Problem Description
In common loop structures, if the initial value of the induction variable is not a constant, it can lead to a masking issue. For example
void func(int result[], int start){
for (int i = start; i < 100 ;i++)
result[i] += 1;
}
The IR code corresponding to this common loop is as follows. As shown in line 5, it introduces a masking issue.
for.body:
%indvars.iv = phi i64 [ %0, %for.body.preheader ], [ %indvars.iv.next, %for.body ]
...
%indvars.iv.next = add nsw i64 %indvars.iv, 1
%2 = and i64 %indvars.iv.next, 4294967295
%exitcond.not = icmp eq i64 %2, 100
br i1 %exitcond.not, label %for.cond.cleanup, label %for.body
And the ideal IR should look like this:
for.body:
%indvars.iv = phi i64 [ %0, %for.body.preheader ], [ %indvars.iv.next, %for.body ]
...
%indvars.iv.next = add nsw i64 %indvars.iv, 1
%exitcond.not = icmp eq i64 %indvars.iv.next, 100
br i1 %exitcond.not, label %for.cond.cleanup, label %for.body
Based on our observations, the reason behind is that IndVarSimplifyPass generates an unnecessary trunc instruction, which is then converted to a mask instruction by InstCombinePass. We will make detailed explain below.
1. IndVarSimplifyPass generates a Trunc instruction
As shown in the figure 1, when IndVarSimplifyPass
selects an induction variable(IV) to serve as the LoopCounter, linearFunctionTestReplace() rewrites the loop exit comparison condition using this IV. The IV’s type is i64 , while the second operand in the icmp
(the constant 0
) remains of type i32. This type mismatch leads to the generation of a trunc
instruction that truncates the IV to i32 type. This trunc is unnecessary because the comparison could be performed using the original i64 type without any loss of information.
However, we have observed that when the initial value of the IV is not a constant, LLVM’s existing design introduces this unnecessary trunc.
-
Taking the initial program as an example, as shown in the figure 2, IndVarSimplifyPass indeed generates a trunc instruction
-
if the initial value of the IV is a constant, as shown in the figure 3, the trunc instruction will not be generated.

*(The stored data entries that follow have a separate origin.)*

(** The raw 2-bit code of weight [i] of the row that starts at byte
    [x_row]: block [i / 128], index [j = i mod 128] inside the block, byte
    [j mod 32] of the block, bits [6 - 2 * (j / 32)] and the one above. *)
Definition raw_code (x : list Z) (x_row i : Z) : Z :=
  let j := i mod 128 in
  (at_ x (x_row + (i / 128) * 32 + j mod 32) / 2 ^ (6 - 2 * (j / 32))) mod 4.

(** The integer dot product of the raw codes of a row with the activations. *)
Definition raw_dot (x y : list Z) (x_row n : Z) : Z :=
  zsum (fun i => raw_code x x_row i * at_ y i) 0 (Z.to_nat n).

(** The byte whose four 2-bit fields are [v0] (bits 7:6) to [v3] (bits 1:0). *)
Definition byte_of (v0 v1 v2 v3 : Z) : Z := v0 * 64 + v1 * 16 + v2 * 4 + v3.

(** Field [g] of byte [k] of block [blk] once the packing loop has handled
    the weights below [j]. *)
Definition field_upto (q8 : list Z) (blk j g k : Z) : Z :=
  if 32 * g + k <? j then at_ q8 (blk * 128 + (32 * g + k)) else 0.

(** Packing of one block: step 3 of [scalar_quantize_i2] for 128 raw values
    and a zeroed 32-byte output. *)
Definition pack (ws : list Z) : option (list Z) :=
  pack_block ws 0 (replicate 32 0).

(** Unpacking of one block: the loop over [j] of [scalar_vec_dot_i2_i8],
    collecting the raw values instead of accumulating them. *)
Definition unpack (packed : list Z) : option (list Z) :=
  for_loop
    (fun j ws =>
       let group_idx := Z.quot j 32 in
       let group_pos := Z.rem j 32 in
       byte ← read packed group_pos;
       Some (ws ++ [unpack_raw byte group_idx]))
    0 (Z.to_nat SCALAR_QK_I2_S) [].

(** The raw value of weight [j] of a packed block. *)
Definition unpack_at (packed : list Z) (j : Z) : Z :=
  unpack_raw (at_ packed (j mod 32)) (j / 32).

(** A byte all of whose four fields are codes in {0,1,2}. *)
Definition valid_codes (b : Z) : Prop :=
  0 <= b <= 255 /\ forall g, 0 <= g <= 3 -> unpack_raw b g <= 2.

(** Exhaustive checks over the (small) ranges of bytes and codes. *)
Definition check_fields : bool :=
  forallb (fun v0 => forallb (fun v1 => forallb (fun v2 => forallb (fun v3 =>
    (unpack_raw (byte_of v0 v1 v2 v3) 0 =? v0) && (unpack_raw (byte_of v0 v1 v2 v3) 1 =? v1)
    && (unpack_raw (byte_of v0 v1 v2 v3) 2 =? v2) && (unpack_raw (byte_of v0 v1 v2 v3) 3 =? v3))
    (seqZ 0 4)) (seqZ 0 4)) (seqZ 0 4)) (seqZ 0 4).

Definition check_or : bool :=
  forallb (fun a => forallb (fun b => forallb (fun c => forallb (fun v =>
    (u8 (Z.lor (byte_of 0 a b c) (Z.shiftl v 6)) =? byte_of v a b c)
    && (u8 (Z.lor (byte_of a 0 b c) (Z.shiftl v 4)) =? byte_of a v b c)
    && (u8 (Z.lor (byte_of a b 0 c) (Z.shiftl v 2)) =? byte_of a b v c)
    && (u8 (Z.lor (byte_of a b c 0) (Z.shiftl v 0)) =? byte_of a b c v))
    (seqZ 0 4)) (seqZ 0 4)) (seqZ 0 4)) (seqZ 0 4).

(** Sample data: the codes 0, 1, 2, 0, 1, 2, ... and 32 times the byte with
    the fields 2, 1, 0, 2. *)
Definition sample_codes : list Z := map (fun j => j mod 3) (seqZ 0 128).
Definition sample_bytes : list Z := replicate 32 (byte_of 2 1 0 2).

Definition check_bytes : bool :=
  forallb (fun b =>
    byte_of (unpack_raw b 0) (unpack_raw b 1) (unpack_raw b 2) (unpack_raw b 3) =? b)
    (seqZ 0 256).

End KernelSpec.

(** Case analysis on the integer equality tests of the goal. *)
Ltac decide_eqb :=
  repeat match goal with
    | |- context [?a =? ?b] =>
        let E := fresh "E" in
        destruct (a =? b) eqn:E; [apply Z.eqb_eq in E | apply Z.eqb_neq in E]; try lia
    end.

Module HwSpec.
Import HwDetect.

(** A sample report: 16 GiB of RAM of which 8 GiB are available. *)
Definition sample_report : os_report :=
  {| meminfo_MemTotal := 16777216; meminfo_MemAvailable := 8388608;
     meminfo_MemFree := 1048576; meminfo_Buffers := 0; meminfo_Cached := 0;
     memsize := 0; ullTotalPhys := 0; ullAvailPhys := 0; pages := 0; page_size := 0 |}.

End HwSpec.

Module ScoreSpec.
Import HwDetect ModelSelect.

(** [pat] occurs in [s] as a contiguous substring. *)
Definition contains (s pat : string) : Prop :=
  exists pre post, s = pre +:+ pat +:+ post.

(** The same, decided position by position. *)
Definition containsb (s pat : string) : bool :=
  existsb (fun i => String.eqb (String.substring i (String.length pat) s) pat)
          (seq 0 (S (String.length s))).

(** The quality tier by estimated parameters:
    below 1B: 10, 1-2B: 30, 2-4B: 60, 4-8B: 80, 8B and more: 100. *)
Definition quality_tier (params : Z) : Z :=
  if params <? 1000000000 then 10
  else if params <? 2000000000 then 30
  else if params <? 4000000000 then 60
  else if params <? 8000000000 then 80
  else 100.

Definition format_names : list string :=
  ["i2_s"; "I2_S"; "1.58"; "bitnet"; "BitNet"]%string.
(** *** Text *)

(** A piece of text: a string, or the text of a float64 whose digits are
    not computed here. *)
Inductive text :=
  | Text (s : string)
  | FloatText (f : float).

(** The whole number a float64 holds, if it holds one (negative zero
    apart). *)
Definition float_integer (f : float) : option Z :=
  match Prim2SF f with
  | S754_zero false => Some 0%Z
  | S754_finite s m e =>
      let z := if (0 <=? e)%Z then (Z.pos m * 2 ^ e)%Z
               else (Z.pos m / 2 ^ (- e))%Z in
      if (0 <=? e)%Z || (Z.pos m mod 2 ^ (- e) =? 0)%Z
      then Some (if s then (- z)%Z else z)
      else None
  | _ => None
  end.

(** Python's [str] of a float64 is the shortest decimal that reads back as
    the same number: for a whole number below 10^16 its digits followed by
    ".0".  The digits of the other numbers are not computed: the text
    keeps the number. *)
Definition float_str (f : float) : text :=
  match float_integer f with
  | Some z =>
      if (Z.abs z <? 10 ^ 16)%Z then Text (pretty z +:+ ".0") else FloatText f
  | None => FloatText f
  end.

(** Python's [str] of a label, as [str(category)] and an f-string give
    it: a string is itself and an int64 its decimal digits. *)
Definition key_str (k : key) : text :=
  match k with
  | KNum z => Text (pretty z)
  | KFloat f => float_str f
  | KStr s => Text s
  end.

(** The pieces of an f-string put together: neighbouring strings run
    into one. *)
Fixpoint join (pieces : list text) : list text :=
  match pieces with
  | [] => []
  | Text s :: rest =>
      match join rest with
      | Text t :: rest' => Text (s +:+ t) :: rest'
      | joined => Text s :: joined
      end
  | piece :: rest => piece :: join rest
  end.

(** *** Reference notions the properties are stated with *)

(** First entry of an association list under a label. *)
Fixpoint assoc {V} (k : key) (l : list (key * V)) : option V :=
  match l with
  | [] => None
  | (k', v) :: l' => if decide (k = k') then Some v else assoc k l'
  end.

(** Number of cells of a column holding [k]. *)
Definition occurrences_of (k : key) (col : list (option key)) : nat :=
  length (filter (λ c, c = Some k) col).

(** Number of non-missing cells of a column. *)
Definition non_missing (col : list (option key)) : nat :=
  length (filter (λ c, c ≠ None) col).

(** The values found in the rows whose category is [k], in row order. *)
Definition group_values {V} (k : key) (rows : list (option key * V)) : list V :=
  map snd (filter (λ r, fst r = Some k) rows).

Definition numeric_length (vals : numeric) : nat :=
  match vals with
  | Int64 l => length l
  | Float64 l => length l
  end.

(** The value column restricted to the rows whose category is [k]. *)
Definition select (k : key) (keys : list (option key)) (vals : numeric) : numeric :=
  match vals with
  | Int64 l => Int64 (group_values k (combine keys l))
  | Float64 l => Float64 (group_values k (combine keys l))
  end.

Definition sum_Z (l : list Z) : Z := foldr Z.add 0%Z l.

(** A label that a cell can give: a float label is a number, and zero is
    in its positive form. *)
Definition is_label (k : key) : Prop :=
  match k with
  | KFloat f => float_label f = Some f
  | _ => True
  end.

(** Every non-missing cell is a label. *)
Definition labels_only (keys : list (option key)) : Prop :=
  ∀ k, Some k ∈ keys → is_label k.

(** An exact integer result that an int64 can hold. *)
Definition fits_int64 (z : Z) : Prop := (- 2 ^ 63 ≤ z < 2 ^ 63)%Z.

Definition sum_counts (t : list (key * nat)) : nat := sum_list_with snd t.

(** Invariant of the counting pass after the cells [p]. *)
Definition counts_track (t : list (key * nat)) (p : list (option key)) : Prop :=
  NoDup (map fst t) ∧
  (∀ k, assoc k t = match occurrences_of k p with 0 => None | S n => Some (S n) end) ∧
  sum_counts t = non_missing p.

2. InstCombinePass optimizes the Trunc into a masking instruction
Still taking the initial program as an example, as shown in the figure 4, InstCombinePass optimizes the Trunc instruction into a masking instruction.
By debugging with GDB, We found that in InstCombinePass::foldICmpTruncConstant() function(as shown below), the code converts trunc i64 %IV to i32
to and i64 IV 0xFFFFFFFF
, which is and i64 %IV, 4294967295
, resulting in the masking issue we observe.
// Canonicalize to a mask and wider compare if the wide type is suitable:
// (trunc X to i8) == C --> (X & 0xff) == (zext C)
if (!SrcTy->isVectorTy() && shouldChangeType(DstBits, SrcBits)) {
Constant *Mask =
ConstantInt::get(SrcTy, APInt::getLowBitsSet(SrcBits, DstBits));
Value *And = Builder.CreateAnd(X, Mask);
Constant *WideC = ConstantInt::get(SrcTy, C.zext(SrcBits));
return new ICmpInst(Pred, And, WideC);
}
Everyone is welcome to discuss!